• [Assignment]: I need the number of lines in the listing below that contain "RefChain", and only that number.
(Available data begins)
(* ===== verification/ClusterRef.v ===== *)
(** * A small cluster

    Two workers of a cluster with one contract, on the instance of PinkRef.v: the
    values at which the theorems on clusters are applied. *)
From stdpp Require Import prelude gmap list strings.
From Stdlib Require Import ZArith Lia.
From S2P Require Import Prelude Types Externals Reference Registry Crypto PrReference Phat SendQueue Dispatcher Benchmark WorkerSM Economics GatekeeperPr System LocalCache PinkTypes PinkHost Pink PinkRef Cluster.
Import RefInstances PrInstances PinkInstances.

#[local] Instance ref_runtimes : Runtimes (PinkState RefChain) Z := {|
  get_runtime := v1_runtime (fun _ => pink_runtime);
  storage_default := empty_storage;
  spawner_start code _ _ _ _ w := (bool_decide (code <> []), w + 1);
|}.

(** The first number tells the variant. *)
#[local] Instance ref_cluster_codec : ClusterCodec := {|
  decode_Payload b := match b with 0 :: d => Some (Plain d) | 1 :: k :: d => Some (Encrypted [] k d) | _ => None end;
  decode_InkCommand b := match b with 0 :: m => Some (InkMessage [9] m 0 1000 None) | _ => None end;
  decode_WorkerClusterOperation b :=
    match b with
    | [0; id] => Some (ChainOperation (DestroyCluster id))
    | [1; id] => Some (DispatchKeys (mkBatchDispatchClusterKeyEvent _ ∅ id 0 0 0 0 0 0))
    | _ => None
    end;
  decode_ContractOperation _ := None;
  decode_GatekeeperLaunch _ := None;
  decode_GatekeeperChange _ := None;
  decode_KeyDistribution _ := None;
  encode_WorkerClusterReport _ := [];
  encode_ContractRegistryEvent _ := [];
|}.

Definition ref_contract_state (info : option SidevmInfo) : ContractState :=
  mkContract _ (mkMessageChannel (Contract 1007) (pair_sign 7)) 0 7 5 1007 info 1 None.

Definition ref_cluster : ClusterS (PinkState RefChain) := mkCluster 5 (mkClusterConfig (Some 1007) (1, 2) 6 None) ref_pink_state.

Definition ref_bus (q : list (Z * Message)) : Bus :=
  mkBus [mkChan q 1 1] (mkMessageDispatcher {[ command_topic 1007 := [0%nat] ]} 0).

(** The worker with key [k] in the world [w] *)
Definition ref_node (k w : Z) (info : option SidevmInfo) (q : list (Z * Message)) : Node (PinkState RefChain) Z :=
  mkNode (Sys.new k (MasterKey.mkFiles true None)) false {[ 1007 := ref_contract_state info ]} false (Some ref_cluster)
    (match info with Some _ => [HandleRunning 0] | None => [] end) (ref_local w) (ref_bus q) [] [].

Definition ref_sidevm : SidevmInfo := mkSidevmInfo [1] 1 (Some 0) true 0 (mkSidevmConfig 100 1 1 1000).

(** A call of the contract with a message of four bytes *)
Definition ref_command : Message := mkMessage (AccountIdOrigin 300) (command_topic 1007) [0; 0; 1; 2; 3; 4].

(** One with a message of two *)
Definition ref_short_command : Message := mkMessage (AccountIdOrigin 300) (command_topic 1007) [0; 0; 1; 2].

Module ClusterInstances.
#[export] Existing Instance ref_runtimes.
#[export] Existing Instance ref_cluster_codec.
End ClusterInstances.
(Available data ends)
• [Answer to this task]: 3